To illustrate what a transportation desert looks like, I have plotted the 102 airports where AA permits the carriage of power wheelchairs on a map. Around each airport, I drew a circle with a radius of 50 miles. Areas not appearing within a circle on this map are more than 50 miles away from an airport with mainline American Airlines service.
The map appears to be empty across large swaths of the country—particularly in parts of the midwest, southeast and Texas—but imagine if an additional 130 airports were added.
If you look closely, you’ll notice that there are entire states without an airport identified on the map. That is because, in 7 states, American Airlines uses only regional aircraft. That means heavy wheelchairs like mine are not currently welcome on AA flights to or from the following states:
- New Hampshire
- South Carolina
- South Dakota
- West Virginia
Now, you might say, “fly another airline!” That’s probably the right idea, but it isn’t always possible. My intended destination — Roswell, New Mexico — is served only by American Airlines, so there was no way to get there on another carrier even if I wanted to.
I am an Executive Platinum member of the American Airlines loyalty program, a status level that requires at least 100,000 miles of flying per year. Flying isn’t new to me and I have taken my power wheelchair on regional jets countless times.
When I asked an Executive Liaison why the airline made this change (and with no notice!), I was told that it was because AA was damaging too many wheelchairs during loading. I was told that, by refusing to transport my wheelchair on regional jets, my mobility device would be safe from damage and I would be protected. That’s absurd!
I still have to fly, so I had an idea…
Despite my disagreement with the airline’s policy, it has become clear to me that AA will not relent unless they are forced to do so by the government. Given that I still have to fly, I decided that my only option is to reduce the weight of my wheelchair by disassembling it.
Last week, I took the wheelchair to my repair shop to have the articulating leg rest removed. Although the leg rest is medically necessary (for reasons that I will not go into here), I decided that I could go without it during this one trip. Since I have no feet, I was able to have the foot plates removed as well.

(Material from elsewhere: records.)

(** X25.  In every state the page can reach, a ctrl or cmd wheel-up
    event has exactly the effect of the zoom-in listener, and a
    wheel-down event exactly that of the zoom-out listener: the same
    state results, at the bounds too; a wheel event with [deltaY] zero
    (and no legacy delta) changes nothing. *)
Theorem wheel_equals_zoom_listener (P : jsstring -> bool) (page : Page)
    (evs : list Event) (w : WheelEvent) :
  P [] = false ->
  wheel_ctrlKey w || wheel_metaKey w = true ->
  let s := run_events P evs (DOMContentLoaded page) in
  (wheel_up w = true -> step P (Wheel_graphImage w) s = zoomIn_onclick P s) /\
  (wheel_down w = true -> step P (Wheel_graphImage w) s = zoomOut_onclick P s) /\
  (num_or (num_or (deltaY w) (detail w)) (wheelDelta w) = num_0 ->
   step P (Wheel_graphImage w) s = s).
Proof.
  intros HP Hc s. pose proof (zoom_inv_run_events P page evs HP) as Hinv.
  fold s in Hinv. pose proof (updateZoom_synced P s Hinv) as Hid.
  cbn [step]. unfold graphImage_onwheel. rewrite Hc.
  repeat apply conj.
  - intros Hup. rewrite (wheel_up_delta w Hup).
    unfold wheel_up in Hup. rewrite Hup. cbn [andb]. unfold zoomIn_onclick.
    destruct (num_lt (currentZoom s) maxZoom); [reflexivity|].
    pose proof (wheel_up_not_down w) as Hnd. unfold wheel_up, wheel_down in Hnd.
    rewrite (Hnd Hup). exact Hid.
  - intros Hdown. rewrite (wheel_down_delta w Hdown).
    assert (Hnu : num_lt (deltaY w) num_0 = false).
    { destruct (num_lt (deltaY w) num_0) eqn:E; [|reflexivity].
      pose proof (wheel_up_not_down w E). congruence. }
    unfold wheel_down in Hdown. rewrite Hnu, Hdown. cbn [andb].
    unfold zoomOut_onclick.
    destruct (num_gt (currentZoom s) minZoom); [reflexivity|exact Hid].
  - intros H0. rewrite H0. exact Hid.
Qed.

Lemma wheel_equals_zoom_listener_witness :
  let s := run_events sniff_img session_zoomed_in (DOMContentLoaded blank_page) in
  let w := ctrl_wheel (SFopp num_100) in
  sniff_img [] = false /\
  wheel_ctrlKey w || wheel_metaKey w = true /\
  wheel_up w = true /\
  step sniff_img (Wheel_graphImage w) s = zoomIn_onclick sniff_img s.
Proof.
  cbv zeta. do 3 (split; [reflexivity|]).
  exact (proj1 (wheel_equals_zoom_listener sniff_img blank_page
                  session_zoomed_in (ctrl_wheel (SFopp num_100))
                  eq_refl eq_refl) eq_refl).
Defined.
(** * QuizEditor: a shallow embedding of the quiz authoring state machine

    The development follows [src/components/QuizEditor.tsx].  React state
    cells ([useState]) become the fields of one record that every handler
    threads explicitly; a handler that reads an array slot which may be
    [undefined] and then dereferences it returns [None] for the thrown
    [TypeError].  Callback props and [console] calls are recorded in an
    effect log.

    Strings are sequences of code units below 256, so every literal of
    the source (all of them ASCII) denotes itself. *)

From Stdlib Require Import String Ascii List Arith Lia Bool ZArith.
From Stdlib Require DecimalString DecimalNat.
From stdpp Require Import base option list.
Import ListNotations.
Set Warnings "-register-all".
Local Open Scope string_scope.
Local Open Scope list_scope.

(** ** JavaScript strings *)

Module JS.

(** White space and line terminators that [String.prototype.trim]
    strips, among the code units below 256: TAB, LF, VT, FF, CR, SP and
    NBSP. *)
Definition is_white_space (c : ascii) : bool :=
  match nat_of_ascii c with
  | 9 | 10 | 11 | 12 | 13 | 32 | 160 => true
  | _ => false
  end.

Fixpoint trimStart (s : string) : string :=
  match s with
  | EmptyString => EmptyString
  | String c s' => if is_white_space c then trimStart s' else s
  end.

(** [trimEnd] by one right-to-left pass: a white-space unit is dropped
    exactly when everything after it has been dropped. *)
Fixpoint trimEnd (s : string) : string :=
  match s with
  | EmptyString => EmptyString
  | String c s' =>
      match trimEnd s' with
      | EmptyString => if is_white_space c then EmptyString
                       else String c EmptyString
      | t => String c t
      end
  end.

Definition trim (s : string) : string := trimEnd (trimStart s).

(** Strings made of white space only. *)
Fixpoint all_white (s : string) : bool :=
  match s with
  | EmptyString => true
  | String c s' => is_white_space c && all_white s'
  end.

(** [s.length === 0], [!s] on a string. *)
Definition is_empty (s : string) : bool :=
  match s with EmptyString => true | _ => false end.

(** [Array.prototype.join]. *)
Definition join (sep : string) (l : list string) : string :=
  String.concat sep l.

(** [String(n)] and template interpolation of a non-negative integer.
    The integers of this development are the ones a JavaScript number
    holds exactly (below 2^53 in absolute value); those print in plain
    decimal, the exponent form only starts at 10^21. *)
Definition of_nat (n : nat) : string :=
  DecimalString.NilEmpty.string_of_uint (Nat.to_uint n).

(** [String(z)] for an integer of that range. *)
Definition of_Z (z : Z) : string :=
  DecimalString.NilZero.string_of_int (Z.to_int z).

End JS.

(** ** Content blocks

    A BlockNote block as the editor reads it: [type], the optional
    [content] array of inline items, an optional direct [text] property,
    and the optional [id] key whose presence ('id' in block) marks a block
    the editor has touched.  [props] and [children] are carried because
    the template has them. *)

Inductive prop_value :=
| PNum (n : Z)
| PStr (s : string).

Inductive inline :=
| InlineString (s : string)
| InlineObject (text : option string) (itype : string)
               (styles : list (string * bool)).
(** The rounded value before the range is checked. *)
Lemma round64_value (x : Q) :
  ~ x == 0 ->
  Qabs (inject_Z (Zrne (x / 2 ^ ulpExponent x)) * 2 ^ ulpExponent x - x)
  <= u64 * Qabs x + eta64.
Proof.
  intros Z0.
  assert (Heta : 0 < eta64) by apply Qpow2_pos.
  set (e := ulpExponent x).
  set (m := Zrne (x / 2 ^ e)).
  pose proof (Qpow2_pos e) as He.
  assert (Habs : 0 < Qabs x) by (apply Qabs_not0_pos; exact Z0).
  assert (Hclose : Qabs (inject_Z m * 2 ^ e - x) <= (1 # 2) * 2 ^ e).
  { pose proof (Zrne_close (x / 2 ^ e)) as C. fold m in C.
    assert (E : inject_Z m * 2 ^ e - x == (inject_Z m - x / 2 ^ e) * 2 ^ e)
      by (field; lra).
    rewrite E, Qabs_Qmult, (Qabs_pos (2 ^ e)) by lra.
    apply Qmult_le_compat_r; lra. }
  assert (Hulp : (1 # 2) * 2 ^ e <= u64 * Qabs x + eta64).
  { unfold e, ulpExponent.
    destruct (Z.max_spec (ilog2 (Qabs x) - 52) (-1074)) as [[_ ->] | [_ ->]].
    - assert (E : 2 ^ (-1074) == 2 * eta64) by (vm_compute; reflexivity).
      rewrite E.
      assert (0 <= u64 * Qabs x)
        by (apply Qmult_le_0_compat; [discriminate | lra]).
      lra.
    - rewrite Qpower_minus by (intro H; discriminate).
      pose proof (ilog2_le (Qabs x) Habs) as L.
      change (2 ^ 52) with 4503599627370496.
      assert (E : (1 # 2) * (2 ^ ilog2 (Qabs x) / 4503599627370496)
                  == u64 * 2 ^ ilog2 (Qabs x)) by (unfold u64; field).
      rewrite E.
      assert (u64 * 2 ^ ilog2 (Qabs x) <= u64 * Qabs x).
      { apply Qmult_le_l; [reflexivity | exact L]. }
      lra. }
  lra.
Qed.

(** A rounding to binary64 that is finite is within [2^-53] of the
    number, relatively, or within [2^-1075] of it. *)
Lemma round64_close (x y : Q) :
  round64 x = Fin y -> Qabs (y - x) <= u64 * Qabs x + eta64.
Proof.
  unfold round64, Qis0.
  destruct (Qeq_bool x 0) eqn:Z0.
  { intros H. injection H as <-. apply Qeq_bool_iff in Z0.
    assert (Heta : 0 < eta64) by apply Qpow2_pos.
    assert (Hu : 0 <= u64 * Qabs x).
    { apply Qmult_le_0_compat; [discriminate | apply Qabs_nonneg]. }
    assert (E : 0 - x == 0) by lra. rewrite E. cbn [Qabs Z.abs Qnum]. lra. }
  apply Qeq_bool_false in Z0.
  pose proof (round64_value x Z0) as V.
  destruct (Qle_bool (2 ^ 1024) _); [destruct (Qpos x); discriminate|].
  intros H. injection H as <-.
  rewrite Qred_correct. exact V.
Qed.

Lemma eta64_small : eta64 <= 1 # 1000000000000000000000000000000.
Proof. vm_compute. discriminate. Qed.

Lemma Qabs_sub_bound (y x d : Q) :
  Qabs (y - x) <= d -> Qabs y <= Qabs x + d.
Proof.
  intros H. apply Qabs_Qle_condition in H.
  apply Qabs_Qle_condition.
  pose proof (Qle_Qabs x). pose proof (Qle_Qabs (- x)).
  rewrite Qabs_opp in *. split; lra.
Qed.

(** Below [10^18] in magnitude, a rounding to binary64 is finite. *)
Lemma round64_finite (x : Q) :
  Qabs x <= 1000000000000000000 ->
  exists y : Q, round64 x = Fin y /\ Qabs (y - x) <= u64 * Qabs x + eta64.
Proof.
  intros B.
  destruct (Qeq_dec x 0) as [Z0 | Z0].
  - exists 0.
    assert (E : round64 x = Fin 0).
    { unfold round64, Qis0.
      assert (Qeq_bool x 0 = true) as -> by (apply Qeq_bool_iff; exact Z0).
      reflexivity. }
    split; [exact E | exact (round64_close x 0 E)].
  - pose proof (round64_value x Z0) as V.
    assert (E : exists y, round64 x = Fin y).
    { unfold round64, Qis0.
      assert (Qeq_bool x 0 = false) as -> by (apply Qeq_bool_false; exact Z0).
      set (y := inject_Z (Zrne (x / 2 ^ ulpExponent x)) * 2 ^ ulpExponent x) in *.
      assert (Hy : Qabs y < 2 ^ 1024).
      { apply Qabs_sub_bound in V.
        pose proof eta64_small.
        assert (u64 * Qabs x <= Qabs x).
        { assert (E : Qabs x == 1 * Qabs x) by ring.
          rewrite E at 2. apply Qmult_le_compat_r;
            [discriminate | apply Qabs_nonneg]. }
        assert (Big : 3000000000000000000 < 2 ^ 1024)
          by (vm_compute; reflexivity).
        lra. }
      assert (Qle_bool (2 ^ 1024) (Qabs y) = false) as ->
        by (apply Qle_bool_false; exact Hy).
      eexists. reflexivity. }
    destruct E as (y & E). exists y.
    split; [exact E | exact (round64_close x y E)].
Qed.

Lemma eta64_pos : 0 < eta64.
Proof. apply Qpow2_pos. Qed.

(** The rounding of a finite number that is at most [B] in magnitude. *)
Lemma rnd_fin_close (x B : Q) :
  Qabs x <= B -> B <= 1000000000000000000 ->
  exists y : Q,
    rnd (fin x) = Fin y /\
    x - (u64 * B + eta64) <= y /\ y <= x + (u64 * B + eta64).
Proof.
  intros HB Hbig. unfold fin. cbn [rnd].
  assert (HB' : Qabs (Qred x) <= 1000000000000000000)
    by (rewrite Qred_correct; lra).
  destruct (round64_finite (Qred x) HB') as (y & E & C).
  exists y. split; [exact E|].
  rewrite Qred_correct in C.
  assert (u64 * Qabs x <= u64 * B)
    by (apply Qmult_le_l; [reflexivity | exact HB]).
  apply Qabs_Qle_condition in C. split; lra.
Qed.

At the airport, I will have the airline remove wheelchair’s batteries, each weighing approximately 51 pounds. The technicians at the repair shop strongly advised against permitting airline baggage handlers to rip apart my wheelchair, but any damage that results from this unnecessary procedure will be the airline’s responsibility. If after removing the batteries the wheelchair is still overweight, the disassembly will continue to remove the seat back, armrests and anything else that is not integral to the chair’s core structure. It will probably be a disaster, but I will keep a good attitude and have my popcorn ready.
My flight is scheduled for 3:30 p.m. on Wednesday, October 28.
By refusing to transport me and my power wheelchair, I contend that AA committed a gross violation of the Air Carrier Access Act. It is my hope that the Department of Transportation will come to the defense of disabled travelers’ civil rights and levy enforcement action. It must be done.
If my plan works, American Airlines will run to the media to say, “look, see, he can fly!” But the cost of even having a shot at flying under this new policy is to leave medically necessary pieces of my wheelchair behind. American Airlines is forcing me to risk my health, safety and well-being in order to fly. Some of the components that I am removing, such as the foot plates, can only be removed because I have no feet. And so, even if by some miracle I am able to fly, that possibility likely will not exist for the majority of power wheelchair users who do have feet.